Given Imaging CEO and president Homi Shamir noted that the Pharmaceuticals & Medical Devices Agency’s clearance of PillCam COLON in Japan, the world’s second largest healthcare market, represents an important accomplishment for the firm.

"The decision could expand our potential customer base in Japan from approximately 1,000 today to potentially 10,000 and will help in enhancing adherence to screening guidelines for over 1,000,000 potential patients," Shamir added.

Although screening guidelines require anyone who is more than 40 years old to undergo a fecal occult blood test (FOBT), only 25% of the population actually gets tested.

Even after a doctor identifies blood in a patient’s feces, which can be a strong indication of colon cancer or other diseases, only 54.7%of such patients undergo colonoscopy tests in order to confirm the diagnosis.
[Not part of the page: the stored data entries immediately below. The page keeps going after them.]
Lemma mem_alloc_map_spec pages flags :
  pages_arg pages n -> flags_ok flags ->
  or_error (fun '(va, sp', s') => exists T', alloc_map_post pages va sp' s' T')
    (mem_alloc_map sp pages at_ n flags s).
Proof using All.
  intros Harg Hf. unfold mem_alloc_map. eapply or_error_bind; [apply mem_alloc_vpage_spec|].
  intros [[va sp1] s1] (T1 & Hk & [(-> & Hb & _)|(-> & Hfr & Htk & Hcov)]).
  - rewrite Z.eqb_refl. simpl. exists T1. left. done.
  - rewrite (at_valid at_ Hat) by done. cbn [negb].
    destruct Hk as [(Hpt & Hty & Hul) Hw Htr Ho Htab Hfrm].
    eapply or_error_bind; [by apply (mem_map_spec sp1 s1 T1 at_ pages n flags)|].
    intros [sp2 s2] (T2 & pa & [(Hpt2 & Hty2 & Hul2) Hw2 Hmap Htgt Hpa2 Ho2 Htab2 Hfr2]). simpl.
    exists T2. right. split; [done|]. split; [done|]. exists pa. rewrite Hpt in *. split; try done.
    + split_and!; congruence.
    + intros x Hx. destruct (Hmap x Hx) as [E1 E2]. rewrite E1, E2, Htr, (Htk x Hx).
      split; [done|]. by destruct (_ && _).
    + destruct pages; [done|]. intros x Hx. destruct (Htgt x Hx) as (O1 & O2 & O3).
      split_and!; auto.
    + auto.
    + intros x Hx. destruct (Htab2 x Hx) as [Hin|]; [|by auto]. by apply Htab.
    + intros x Hx1 Hx2. rewrite Hfr2, Hfrm; try done; [|by auto]. intros Hin.
      destruct (Htab x Hin); done.
Qed.

Lemma mem_alloc_map_dev_spec pa :
  page_addr pa -> pa + n * PAGE_SIZE <= 2 ^ 48 ->
  or_error (fun '(va, sp', s') => exists T', alloc_map_post (Some (Ppages pa n)) va sp' s' T')
    (mem_alloc_map_dev sp at_ pa n s).
Proof using All.
  intros Hpa Hlim.
  assert (Hf : flags_ok (if decide (as_type sp = AS_HYP) then PTE_HYP_DEV_FLAGS else PTE_VM_DEV_FLAGS))
    by by destruct (decide _).
  pose proof (mem_alloc_map_spec (Some (Ppages pa n)) _ ltac:(done) Hf) as Hm.
  pose proof mem_alloc_vpage_spec as Hv. unfold mem_alloc_map in Hm. unfold mem_alloc_map_dev.
  destruct (mem_alloc_vpage sp at_ n s) as [[[va sp1] s1]|h]; [|done]. mstep.
  destruct Hv as (T1 & [(_ & Hty & _) _ _ _ _ _] & _). by rewrite Hty.
Qed.

End alloc.

End vpage.

(** ** Translation by hardware *)

(** What the architecture says of the instruction with stage 1 off and the tables
    at [r]: the walk's page in bits 12 to 47 of [PAR_EL1], or the fault bit. *)
Definition at_walks (arm_at_s12e1w : mem -> Z -> Z) (r : Z) : Prop :=
  forall m va, bytes_ok m -> match translate m r va with
    | Some pa => Z.land (arm_at_s12e1w m va) PAR_F = 0 /\ addr_of (arm_at_s12e1w m va) = pa / PAGE_SIZE * PAGE_SIZE
    | None => Z.land (arm_at_s12e1w m va) PAR_F = 1
    end.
The company claims that its ¬†PillCam COLON’s ease of use and minimally-invasive profile may appeal to patients who are not willing or unable to undergo such tests.

Equipped with two miniature color video cameras – one at each corner, a battery and an LED light source, the PillCam COLON video capsule, measuring 11 mm X 31 mm, can be swallowed by a patient.
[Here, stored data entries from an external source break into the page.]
Lemma splice_refines m A s ls h l :
  represents m A -> A !! s = Some ls -> A !! h = Some l -> s ≠ h ->
  (exists m', list_splice m (Some s) (Some h) = Ok m' /\ represents m' (<[h := ls ++ l]> (delete s A))) /\
  (exists m', list_splice_init m (Some s) (Some h) = Ok m' /\
     represents m' (<[s := []]> (<[h := ls ++ l]> (delete s A)))).
Proof.
  intros Hr Hs Hh Hne. unfold list_splice, list_splice_init.
  rewrite (list_empty_list m s ls) by by apply (rep_list _ _ Hr). mstep.
  unfold get_next at 1. unfold get_next. mstep.
  destruct (is_list_ends _ _ _ (rep_list _ _ Hr _ _ Hh)) as [-> _].
  destruct (decide (ls = [])) as [->|Hls].
  - rewrite bool_decide_true by done. simpl.
    rewrite (insert_id (delete s A) h l) by (by rewrite lookup_delete_ne).
    split; eexists; (split; [done|]); [by apply rep_weaken|].
    rewrite insert_delete_eq, insert_id by done. done.
  - rewrite bool_decide_false by done.
    destruct (splice_rep m A s ls h [] l Hr Hs Hls Hh Hne) as (m' & Hm & Hr' & Hf).
    replace (Some (default h (head l))) with (head (l ++ [h])) by by destruct l.
    simpl last in Hm. rewrite Hm. mstep. split; [eauto|]. by apply init_rep.
Qed.

Lemma splice_tail_refines m A s ls h l :
  represents m A -> A !! s = Some ls -> A !! h = Some l -> s ≠ h ->
  (exists m', list_splice_tail m (Some s) (Some h) = Ok m' /\
     represents m' (<[h := l ++ ls]> (delete s A))) /\
  (exists m', list_splice_tail_init m (Some s) (Some h) = Ok m' /\
     represents m' (<[s := []]> (<[h := l ++ ls]> (delete s A)))).
Proof.
  intros Hr Hs Hh Hne. unfold list_splice_tail, list_splice_tail_init.
  rewrite (list_empty_list m s ls) by by apply (rep_list _ _ Hr). mstep. unfold get_prev. mstep.
  destruct (is_list_ends _ _ _ (rep_list _ _ Hr _ _ Hh)) as [_ ->].
  destruct (decide (ls = [])) as [->|Hls].
  - rewrite bool_decide_true by done. rewrite app_nil_r.
    rewrite (insert_id (delete s A) h l) by (by rewrite lookup_delete_ne).
    split; eexists; (split; [done|]); [by apply rep_weaken|].
    rewrite insert_delete_eq, insert_id by done. done.
  - rewrite bool_decide_false by done. rewrite <- (app_nil_r l) in Hh.
    destruct (splice_rep m A s ls h l [] Hr Hs Hls Hh Hne) as (m' & Hm & Hr' & Hf).
    rewrite app_nil_r in Hr', Hf. change (head ([] ++ [h])) with (Some h) in Hm.
    replace (last (h :: l)) with (Some (default h (last l))) in Hm
      by (destruct l as [|x l _] using rev_ind; [done|by rewrite app_comm_cons, !last_snoc]).
    rewrite Hm. mstep. split; [eauto|]. by apply init_rep.
Qed.

Lemma exec_refines o m A A' :
  represents m A -> effect o A A' -> exists m', exec o m = Ok m' /\ represents m' A'.
Proof.
  intros Hr He. destruct He; simpl.
  - by apply init_rep.
  - by apply list_add_rep.
  - by apply list_add_tail_rep.
  - by apply del_refines.
  - destruct (del_rep m A h l1 n l2) as (m' & Hm & Hr' & Hf); [done..|].
    unfold list_del_init. rewrite Hm. by apply init_rep.
  - destruct (replace_rep m A h l1 o l2 n) as (m' & Hm & Hr' & _); eauto.
  - destruct (replace_rep m A h l1 o l2 n) as (m' & Hm & Hr' & Hf); [done..|].
    unfold list_replace_init. rewrite Hm. mstep. by apply init_rep.
  - destruct (del_rep m A h l1 n l2) as (m' & Hm & Hr' & Hf); [done..|].
    unfold list_move. rewrite Hm. by apply list_add_rep.
  - destruct (del_rep m A h l1 n l2) as (m' & Hm & Hr' & Hf); [done..|].
    unfold list_move_tail. rewrite Hm. by apply list_add_tail_rep.
  - by apply cut_rep.
  - by apply splice_refines.
  - by apply splice_tail_refines.
  - by apply splice_refines.
  - by apply splice_tail_refines.
Qed.

(** ** Reading a list *)

(** A loop over a sequence that the body may leave. *)
Fixpoint fold_until {S : Type} (body : K -> S -> outcome (S * bool)) (l : list K) (s : S) : outcome S :=
  match l with
  | [] => Ok s
  | k :: l => '(s, brk) ← body k s; if (brk : bool) then Ok s else fold_until body l s
  end.

Lemma list_iter_seg {S : Type} (body : K -> S -> outcome (S * bool)) m h l :
  forall fuel p s, (length l < fuel)%nat -> h ∉ l -> p = head (l ++ [h]) -> seg m (l ++ [h]) ->
  list_iter fuel m h p body s = fold_until body l s.
Proof.
  induction l as [|k l IH]; intros fuel p s Hf Hh -> Hs; (destruct fuel as [|fuel]; [simpl in Hf; lia|]).
  - simpl. by rewrite decide_True.
  - simpl. rewrite decide_False by (intros ->; apply Hh; left).
    destruct (body k s) as [[s' []]|]; [done| |done]. mstep.
    apply IH; [simpl in Hf; lia|set_solver| |by apply seg_tail in Hs].
    destruct l as [|y l]; simpl in Hs |- *; apply Hs.
Qed.

Lemma list_for_each_entry_fold {S : Type} (body : K -> S -> outcome (S * bool)) fuel m h l s :
  is_list m h l -> (length l < fuel)%nat ->
  list_for_each_entry fuel m h body s = fold_until body l s.
Proof.
  intros Hl Hf. unfold list_for_each_entry, get_next. mstep.
  destruct (is_list_ends _ _ _ Hl) as [-> _]. destruct Hl as [Hd Hs].
  apply NoDup_cons in Hd as [Hd _]. apply list_iter_seg; [done|done|by destruct l|].
  by apply seg_tail in Hs.
Qed.

Lemma fifo_out_rep m A h x l :
  represents m A -> A !! h = Some (x :: l) ->
  exists m', fifo_out m (Some h) = Ok (Some x, m') /\ represents m' (<[h := l]> A).
Proof.
  intros Hr Hh. unfold fifo_out, get_next. mstep.
  destruct (is_list_ends _ _ _ (rep_list _ _ Hr _ _ Hh)) as [-> _]. simpl.
  destruct (del_refines m A h [] x l Hr Hh) as (m' & -> & Hr'). mstep. eauto.
Qed.
(** ** Adding a node a second time *)

(** A loop that never comes to the head again. *)
Lemma list_iter_cycle {S : Type} (body : K -> S -> outcome (S * bool)) (P : S -> Prop) m h (C : list K) :
  h ∉ C -> (forall k, k ∈ C -> exists k', lnext (nd m k) = Some k' /\ k' ∈ C) ->
  (forall k s, k ∈ C -> P s -> exists s', body k s = Ok (s', false) /\ P s') ->
  forall fuel k s, k ∈ C -> P s -> list_iter fuel m h (Some k) body s = Halt HFuel.
Proof.
  intros Hh Hnext Hbody. induction fuel as [|fuel IH]; intros k s Hk Hs; [done|]. cbn [list_iter].
  rewrite decide_False by (intros ->; done). destruct (Hbody k s Hk Hs) as (s' & -> & Hs'). mstep.
  destruct (Hnext k Hk) as (k' & -> & Hk'). by apply IH.
Qed.

Lemma next_before m h l1 x l2 k :
  is_list m h (l1 ++ x :: l2) -> k ∈ h :: l1 -> exists k', lnext (nd m k) = Some k' /\ k' ∈ l1 ++ [x].
Proof.
  intros [_ Hs] Hk. apply list_elem_of_split in Hk as (A & B & E).
  assert (h :: (l1 ++ x :: l2) ++ [h] = A ++ k :: B ++ x :: l2 ++ [h]) as E2.
  { rewrite <- app_assoc. simpl. change (h :: l1 ++ x :: l2 ++ [h]) with ((h :: l1) ++ x :: l2 ++ [h]). by rewrite E, <- app_assoc. }
  rewrite E2 in Hs. apply seg_app in Hs as [_ Hs]. destruct B as [|b B].
  - exists x. destruct Hs as [[Hn _] _]. split; [done|set_solver].
  - exists b. destruct Hs as [[Hn _] _]. split; [done|]. destruct A as [|a A]; simplify_eq/=; set_solver.
Qed.

(** The last node of a list, added at its end again, becomes its own successor. *)
Lemma list_add_tail_again m h l x :
  is_list m h (l ++ [x]) ->
  exists m', list_add_tail m (Some x) (Some h) = Ok m' /\ lnext (nd m' x) = Some x /\
    forall k, k ≠ x -> lnext (nd m' k) = lnext (nd m k).
Proof.
  intros Hl. destruct (is_list_ends _ _ _ Hl) as [_ Hp]. rewrite last_snoc in Hp. cbn [from_option] in Hp.
  unfold list_add_tail, get_prev. mstep. rewrite Hp.
  unfold __list_add, set_prev, set_next. mstep. eexists. split; [done|]. split.
  - nd_solve.
  - intros k Hk. nd_solve.
Qed.
(* ===== verification/Hlist.v ===== *)
(** The hash lists of [lib/inc/list.h]: doubly linked lists whose head is a single
    pointer, and whose nodes point back at the pointer that points at them.

    The memory is that of two kinds of objects: heads with a [first], nodes with a
    [next] and a [pprev].  A pointer of type [struct hlist_node **] points at a
    place, the [first] of a head or the [next] of a node.  Unlike in [Dlist] the
    poison values are told apart from NULL, since [hlist_unhashed] compares with
    it.  Every operation is the sequence of reads and writes of the source; a
    heap represents a family of disjoint sequences, each under its head. *)

From S2P Require Import Prelude.

(** ** Memory *)

(** A pointer: NULL, a poison value, or an object. *)
Inductive hptr (A : Type) := Null | Poison | At (a : A).
Arguments Null {A}.
Arguments Poison {A}.
Arguments At {A} a.

#[export] Instance hptr_eq_dec {A} `{EqDecision A} : EqDecision (hptr A).
Proof. solve_decision. Defined.

Section hlist.
Context {H K : Type} `{Countable H} `{Countable K}.

Inductive place := First (h : H) | Next (k : K).

#[export] Instance place_eq_dec : EqDecision place.
Proof. solve_decision. Defined.

Record hlist_node := HNode { hnext : hptr K; hpprev : hptr place }.
Record heap := Heap { heads : gmap H (hptr K); nodes : gmap K hlist_node }.

Definition node (m : heap) (k : K) : hlist_node := default (HNode Null Null) (nodes m !! k).
Definition set_node (m : heap) (k : K) (x : hlist_node) : heap := Heap (heads m) (<[k := x]> (nodes m)).

(** [*p] and [*p = v]. *)
Definition deref (m : heap) (p : place) : hptr K :=
  match p with First h => default Null (heads m !! h) | Next k => hnext (node m k) end.
Definition store (m : heap) (p : place) (v : hptr K) : heap :=
  match p with
  | First h => Heap (<[h := v]> (heads m)) (nodes m)
  | Next k => set_node m k (HNode v (hpprev (node m k)))
  end.

(** [k->pprev] and [k->pprev = v]. *)
Definition pprev (m : heap) (k : K) : hptr place := hpprev (node m k).
Definition set_pprev (m : heap) (k : K) (v : hptr place) : heap := set_node m k (HNode (hnext (node m k)) v).

(** Writes through a pointer. *)
Definition store_at (m : heap) (p : hptr place) (v : hptr K) : outcome heap :=
  match p with At p => Ok (store m p v) | _ => Halt HFault end.
Definition pprev_at (m : heap) (p : hptr K) (v : hptr place) : outcome heap :=
  match p with At k => Ok (set_pprev m k v) | _ => Halt HFault end.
Following the injestion, it can transmit up to 35 frames for each second for approximately 10 hours to a recording device, which has to be worn by the patient.

The data gets transferred from the device to a computer that uses RAPID software, which compiles the video data that would allow a doctor to review and report the results of the PillCam study.

From the time of the consuming of the video capsule to its excretion, a patient should not be exposed to any source of electro-magnetic fields.